2021-12-21Zeitschriftenartikel
Comparative in vitro activity of piperacillin-tazobactam and temocillin against third-generation cephalosporin-resistant, carbapenem-susceptible Escherichia coli and Klebsiella pneumoniae
Kresken, Michael
Pfeifer, Yvonne
Werner, Guido
Carbapenems are considered the drugs of choice for first-line treatment of severe infections caused by carbapenem-susceptible, extended-spectrum β-lactamases (ESBL)-producing Enterobacterales, while piperacillin-tazobactam has been recommended as an alternative for treatment of non-severe infections. Temocillin is stable to ESBL and AmpC enzymes and may thus represent another treatment option. This study assessed the in vitro activity of piperacillin-tazobactam and temocillin against third-generation cephalosporin (3GC)-resistant Escherichia coli and Klebsiella pneumoniae, as compared to 3GC-susceptible isolates of either species.
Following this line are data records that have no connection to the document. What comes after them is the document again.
(** ** [scan_directory] (lines 161-195) *)

(** Lines 175-180 and 187-192: [full_path] joins the list unless a filter
    is given and the lowered extension of [name] is not in it. *)
Definition scan_keep (lib : PyStr) (fs : FS) (extensions : option (list pystr))
    (name full_path : pystr) (file_list : list pystr) : list pystr :=
  if list_true extensions then
    let ext := str_lower lib (snd (os_path_splitext fs name)) in
    if bool_decide (ext ∈ str_lower lib <$> default [] extensions)
    then file_list ++ [full_path]
    else file_list
  else file_list ++ [full_path].

Definition scan_directory (lib : PyStr) (fs : FS) (directory : pystr)
    (recursive : bool) (extensions : option (list pystr))
    : outcome (list pystr) :=
  if negb (os_path_isdir fs directory) then Ok []
  else if recursive then
    Ok (foldl
          (λ file_list '(root, _, files),
             foldl (λ file_list file,
                      scan_keep lib fs extensions file
                        (os_path_join fs root file) file_list)
                   file_list files)
          [] (os_walk fs directory))
  else
    match os_listdir fs directory with
    | Raised e => Raised e
    | Ok items =>
        Ok (foldl
              (λ file_list item,
                 let full_path := os_path_join fs directory item in
                 if os_path_isfile fs full_path
                 then scan_keep lib fs extensions item full_path file_list
                 else file_list)
              [] items)
    end.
One hundred and nine isolates from hospitalized patients with bloodstream and urinary tract infections were tested. All isolates were collected during the resistance surveillance study of the Paul-Ehrlich-Society for Chemotherapy in 2016/17. Minimum inhibitory concentrations (MICs) were determined by broth microdilution according to the standard ISO 20776-1 and interpreted using EUCAST clinical breakpoints (version 11.0).
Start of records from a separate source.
(** C10.  A role that is the empty string is falsy, so role enforcement
    reads it as [user]: with a non-empty allowed-role set the role check
    of [handleAuthData] succeeds if and only if [user] is in the set, and
    throws the permission error otherwise.  For [authorize], on each of
    its three paths, the request succeeds if and only if [user] is in the
    set and nothing else stops it: the client can be built, a fresh lookup
    carries a valid session marker, and on a cache miss the cache write is
    accepted. *)
Theorem empty_role_is_read_as_user
    (JSON_stringify : value -> string) (JSON_parse : string -> option value)
    (data : value) (roles : list string) :
  member (member data "user") "role" = VStr EmptyString ->
  roles <> [] ->
  userRole data = VStr "user"
  /\ (forall c msgs pm rq w,
        ((exists auth w', handleAuthData data c roles msgs pm rq w = (Ok auth, w'))
         <-> In "user" roles)
        /\ (~ In "user" roles ->
            handleAuthData data c roles msgs pm rq w
              = (Throw (unauthorizedError (invalidPermissions msgs) None), w)))
  /\ (forall options token pm rq w,
        default [] (allowedRoles options) = roles ->
        redis options = None ->
        provider w (client_for options token w) = Ok data ->
        ((exists auth, fst (authorize JSON_stringify JSON_parse options token pm rq w) = Ok auth)
         <-> (In "user" roles
              /\ client_accepted w (base_url options w) = true
              /\ truthy (optional_member data "session") = true)))
  /\ (forall options token pm rq w,
        default [] (allowedRoles options) = roles ->
        redis options <> None -> redis_online w = true ->
        truthy_text (live_entry w (cache_key options token)) = false ->
        provider w (client_for options token w) = Ok data ->
        ((exists auth, fst (authorize JSON_stringify JSON_parse options token pm rq w) = Ok auth)
         <-> (In "user" roles
              /\ client_accepted w (base_url options w) = true
              /\ truthy (optional_member data "session") = true
              /\ 0 < default 5 (cacheExpiration options))))
  /\ (forall options token pm rq w text,
        default [] (allowedRoles options) = roles ->
        redis options <> None -> redis_online w = true ->
        live_entry w (cache_key options token) = Some text ->
        text <> EmptyString ->
        JSON_parse text = Some data ->
        ((exists auth, fst (authorize JSON_stringify JSON_parse options token pm rq w) = Ok auth)
         <-> (In "user" roles /\ client_accepted w (base_url options w) = true))).
Proof.
  intros Hrole Hroles.
  destruct (empty_role_check data roles Hrole Hroles) as (Hdata & Hdefault & Hcheck).
  assert (Huser : nullish (member data "user") = false)
    by (apply (nullish_false_of_member _ "role"); rewrite Hrole; discriminate).
  assert (Hno : forall (r : Result BetterAuth) e, r = Throw e -> ~ exists auth, r = Ok auth)
    by (intros r e -> (auth & [=])).
  split; [exact Hdefault|]. split; [|split; [|split]].
  - intros c msgs pm rq w. rewrite handleAuthData_run, Hdata, Huser.
    destruct (role_check_passes roles data) eqn:Hpass.
    + split.
      * split; [intros _; apply Hcheck; reflexivity | intros _; eauto].
      * intros Hnot. exfalso. apply Hnot, Hcheck. reflexivity.
    + split.
      * split; [intros (auth & w' & [=]) | intros Hin; apply Hcheck in Hin; discriminate].
      * reflexivity.
  - intros options token pm rq w Hallowed Hredis Hprov.
    destruct (client_accepted w (base_url options w)) eqn:Hbuilt.
    + rewrite (authorize_uncached JSON_stringify JSON_parse options token pm rq w Hbuilt Hredis).
      cbv zeta. rewrite Hprov, Hallowed.
      destruct (truthy (optional_member data "session")); cbn [andb fst];
        [destruct (role_check_passes roles data) eqn:Hpass; cbn [fst]|].
      * split; [intros _; repeat split; apply Hcheck; reflexivity | intros _; eauto].
      * split; [intros (auth & [=]) | intros (Hin & _); apply Hcheck in Hin; discriminate].
      * split; [intros (auth & [=]) | intros (_ & _ & [=])].
    + rewrite (authorize_rejected JSON_stringify JSON_parse options token pm rq w Hbuilt).
      cbn [fst]. split; [intros (auth & [=]) | intros (_ & [=] & _)].
  - intros options token pm rq w Hallowed Hcfg Hon Hmiss Hprov.
    destruct (client_accepted w (base_url options w)) eqn:Hbuilt.
    + rewrite (authorize_miss JSON_stringify JSON_parse options token pm rq w
                 Hbuilt Hcfg Hon Hmiss).
      cbv zeta. rewrite Hprov, Hallowed.
      destruct (truthy (optional_member data "session")); cbn [fst];
        [destruct (Z.ltb_spec 0 (default 5 (cacheExpiration options)));
         [destruct (role_check_passes roles data) eqn:Hpass; cbn [fst]|]|].
      * split; [intros _; repeat split; try assumption; apply Hcheck; reflexivity
               | intros _; eauto].
      * split; [intros (auth & [=]) | intros (Hin & _); apply Hcheck in Hin; discriminate].
      * cbn [fst]. split; [intros (auth & [=]) | intros (_ & _ & _ & Hpos); lia].
      * split; [intros (auth & [=]) | intros (_ & _ & [=] & _)].
    + rewrite (authorize_rejected JSON_stringify JSON_parse options token pm rq w Hbuilt).
      cbn [fst]. split; [intros (auth & [=]) | intros (_ & [=] & _)].
  - intros options token pm rq w text Hallowed Hcfg Hon Hlive Htext Hparse.
    destruct (client_accepted w (base_url options w)) eqn:Hbuilt.
    + rewrite (authorize_hit JSON_stringify JSON_parse options token pm rq w text
                 Hbuilt Hcfg Hon Hlive (is_empty_false _ Htext)).
      cbv zeta. rewrite Hparse, Hdata, Hallowed, Huser.
      destruct (role_check_passes roles data) eqn:Hpass; cbn [fst].
      * split; [intros _; split; [apply Hcheck|]; reflexivity | intros _; eauto].
      * split; [intros (auth & [=]) | intros (Hin & _); apply Hcheck in Hin; discriminate].
    + rewrite (authorize_rejected JSON_stringify JSON_parse options token pm rq w Hbuilt).
      cbn [fst]. split; [intros (auth & [=]) | intros (_ & [=])].
Qed.

(** A user with an empty role passes when [user] is allowed. *)
Lemma empty_role_is_read_as_user_witness :
  exists auth,
    fst (authorize sample_stringify sample_parse
           (sample_options None (Some ["admin"; "user"]) None) "T" None None
           (sample_world (Ok (sample_data EmptyString)) ∅)) = Ok auth.
Proof.
  refine (proj2 (proj1 (proj2 (proj2
            (empty_role_is_read_as_user sample_stringify sample_parse
               (sample_data EmptyString) ["admin"; "user"] eq_refl _)))
            (sample_options None (Some ["admin"; "user"]) None) "T" None None
            (sample_world (Ok (sample_data EmptyString)) ∅) eq_refl eq_refl eq_refl) _).
  - discriminate.
  - split; [right; left; reflexivity | split; reflexivity].
Defined.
Seventy-nine isolates (E. coli, n=58; K. pneumoniae, n=21) were 3GC-resistant and 30 (E. coli, n=15; K. pneumoniae, n=15) were 3GC-susceptible. Susceptibility to piperacillin-tazobactam was detected in 93.3% of 3GC-susceptible isolates (for both E. coli and K. pneumoniae) and in 79.3% and 57.1% of the 3GC-resistant E. coli and K. pneumoniae, respectively. In contrast, 3GC-susceptible isolates were 100% susceptible to temocillin as were 94.8% and 90.5% of the 3GC-resistant E. coli and K. pneumoniae, respectively.
In conclusion, temocillin demonstrated potent in vitro activity against carbapenem-susceptible, 3GC-resistant E. coli and K. pneumoniae from bloodstream and urinary tract infection samples, with susceptibility rates exceeding those of piperacillin-tazobactam.